アメリカにはNCAA(National Collegiate Athletic Association全米大学体育協会)という大学のスポーツ組織がある。
全米約2千3百の大学のうち約1千2百が加盟し、バスケットボールやアメリカンフットボールのように数千人から5万人以上の観客を集め、プロ並みの人気を誇るスポーツから、陸上競技、水泳、レスリング、体操、さらにアメリカでは人気のない卓球やバドミントンまで、すべての大学スポーツを統括する団体だ。
全競技会の入場料収入やTV放映権料収入が年間約8千億円。そのうち約1千億円がNCAAの資金として運営されている巨大組織で、学生の健康管理、学業とスポーツの両立、ルールの統一や大会運営の指導などを行い、大学スポーツの発展に寄与している。
NCAAは試験で一定以上の成績をあげないと練習や試合に出られないというルールも創った。そのため学生たちはスポーツに邁進するだけでなく、大学の勉強も疎かにはできず、結果的にスポーツを行う大学生の質の向上につながり、スポーツ以外のキャリア(仕事)の獲得、プロスポーツの運営組織や世界的スポーツ組織への優れた人材の提供などにも寄与している。

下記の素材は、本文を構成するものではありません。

(** Selecting present labels from a well-formed table whose cells all
    satisfy [P] gives such a table with the same rows and at least one
    column. *)
Lemma select_group {P : cell -> Prop} (labels : list string) (d : frame cell) :
  wf_frame d -> all_cells P d -> labels <> [] -> incl labels (columns d) ->
  exists g, select labels d = Ok g /\ wf_frame g /\ all_cells P g /\
            nrows g = nrows d /\ cols g <> [].
Proof.
  intros Hwf Hz Hne Hincl. pose proof (select_present labels d Hincl) as E.
  eexists. split; [exact E|]. split; [exact (select_wf _ _ _ Hwf E)|].
  split; [exact (select_cells _ _ _ _ Hz E)|]. split; [reflexivity|].
  exact (select_nonempty _ _ _ Hne Hincl E).
Qed.

(** ** [stack] and [mean().mean()] on complete tables *)

Lemma dropna_cons x s : dropna (x :: s) = dropna [x] ++ dropna s.
Proof. unfold dropna. cbn [flat_map]. rewrite app_nil_r. reflexivity. Qed.

Lemma dropna_map_rows {B} (g : B -> cell) rs : flat_map (fun r => dropna [g r]) rs = dropna (map g rs).
Proof. induction rs as [|r rs IH]; [reflexivity|]. cbn [flat_map map]. rewrite IH, <- dropna_cons. reflexivity. Qed.

(** Reading the cells row by row or column by column gives the same
    multiset. *)
Lemma stack_cols_perm (rs : list nat) (cs : list (string * list cell)) :
  Permutation (flat_map (fun r => dropna (map (fun c => nth r (snd c) None) cs)) rs)
              (concat (map (fun c => dropna (map (fun r => nth r (snd c) None) rs)) cs)).
Proof.
  induction cs as [|c cs IH]; cbn [map concat].
  - induction rs as [|r rs IH]; [reflexivity|]. exact IH.
  - rewrite (flat_map_ext _ _ (fun r => dropna_cons _ _)), flat_map_app_perm, dropna_map_rows.
    apply Permutation_app_head, IH.
Qed.

Lemma stack_perm (f : frame cell) :
  wf_frame f -> Permutation (stack f) (concat (map (fun c => dropna (snd c)) (cols f))).
Proof.
  intros Hwf. unfold stack. rewrite stack_cols_perm. apply Permutation_refl'. f_equal.
  apply map_ext_in. intros c Hc. unfold wf_frame in Hwf. rewrite Forall_forall in Hwf.
  rewrite <- (Hwf c Hc), map_nth_seq. reflexivity.
Qed.

Lemma dropna_complete s : Forall (fun x => x <> None) s -> List.length (dropna s) = List.length s.
Proof. induction 1 as [|[z|] s Hx _ IH]; [reflexivity| |congruence]. cbn. rewrite <- IH. reflexivity. Qed.

Lemma series_mean_complete s n :
  List.length s = n -> (0 < n)%nat -> Forall (fun x => x <> None) s ->
  series_mean s = Some (qsum (map inject_Z (dropna s)) / inject_Z (Z.of_nat n))%Q.
Proof.
  intros Hl Hn Hc. unfold series_mean.
  rewrite zmean_eq, (dropna_complete _ Hc), Hl; [reflexivity|].
  intros E. apply (f_equal (@List.length Z)) in E. rewrite dropna_complete in E by exact Hc. cbn in E. lia.
Qed.
Lemma loadCSV_columns_witness :
  exists T, loadCSV (uniform_table attrakdiff_short 3 RNaN) = Ok T /\
    columns T = canonical_keys (chosen_order 10) /\ nrows T = 3.
Proof.
  apply loadCSV_columns;
    [apply dup_free_b_spec; vm_compute; reflexivity|reflexivity|left; reflexivity|reflexivity].
Defined.

Lemma loadCSV_bounds_witness :
  exists T, loadCSV (uniform_table attrakdiff_short 2 (RNum 7)) = Ok T /\
    all_cells normalized_in_bounds T.
Proof.
  eexists. split; [vm_compute; reflexivity|].
  apply (loadCSV_bounds (uniform_table attrakdiff_short 2 (RNum 7)));
    [repeat constructor; cbn; lia|vm_compute; reflexivity].
Defined.

Lemma normalize_column_reversed_witness :
  normalize_column "QP2*" [RNum 1; RNaN; RNum 7]%Z =
    normalize_column "QP2" (map (complement_raw 8) [RNum 1; RNaN; RNum 7]%Z) /\
  (forall x, normalize_value "QP2*" x <> normalize_value "QP2" (7 - x)).
Proof. apply (normalize_column_reversed "QP2"); reflexivity. Defined.

Lemma loadCSV_safe_witness :
  let Tab := mkFrame 1 [("QP1", [RNum 1%Z]); ("URL", [RNaN])] in
  ((exists T, loadCSV Tab = Ok T) \/ loadCSV Tab = Err ValueError_NoURL \/
   loadCSV Tab = Err (ValueError_Size 10 28) \/
   exists col, loadCSV Tab = Err (TypeError_Operand col)) /\
  loadCSV Tab = Err (ValueError_Size 10 28).
Proof.
  split; [refine (@loadCSV_safe attrakdiff_schema _ _ _); apply dup_free_b_spec; vm_compute; reflexivity|vm_compute; reflexivity].
Defined.

Lemma loadCSV_roundtrip_witness :
  exists c, lookup_col "QP1" (cols (mkFrame 2 (load_spec attrakdiff_long
              (map snd (firstn 28 (cols (uniform_table attrakdiff_long 2 (RNum 2)))))))) = Some c /\
    map (decode_cell "QP1*") c = [RNum 2%Z; RNum 2%Z].
Proof.
  apply (loadCSV_roundtrip (uniform_table attrakdiff_long 2 (RNum 2)) _ 28 0 "QP1*");
    [apply dup_free_b_spec; vm_compute; reflexivity|vm_compute; reflexivity
    |vm_compute; reflexivity|vm_compute; reflexivity|vm_compute; reflexivity].
Defined.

収入と人気がアメフットとバスケに偏りすぎているとか、巨大スタジアムの維持は大学経営に負担が大きいといった批判もある。が、大学も人気スポーツで好成績を残すと、大きな宣伝になり、(学問的にも)優秀な新入生が大勢入学してくるようになるなど、直接の収支以外のメリットも大きいという。
そしてNCAAのもとでスポーツ運営に力を入れることがアメリカの五輪選手などの活躍を支えているとも言われている。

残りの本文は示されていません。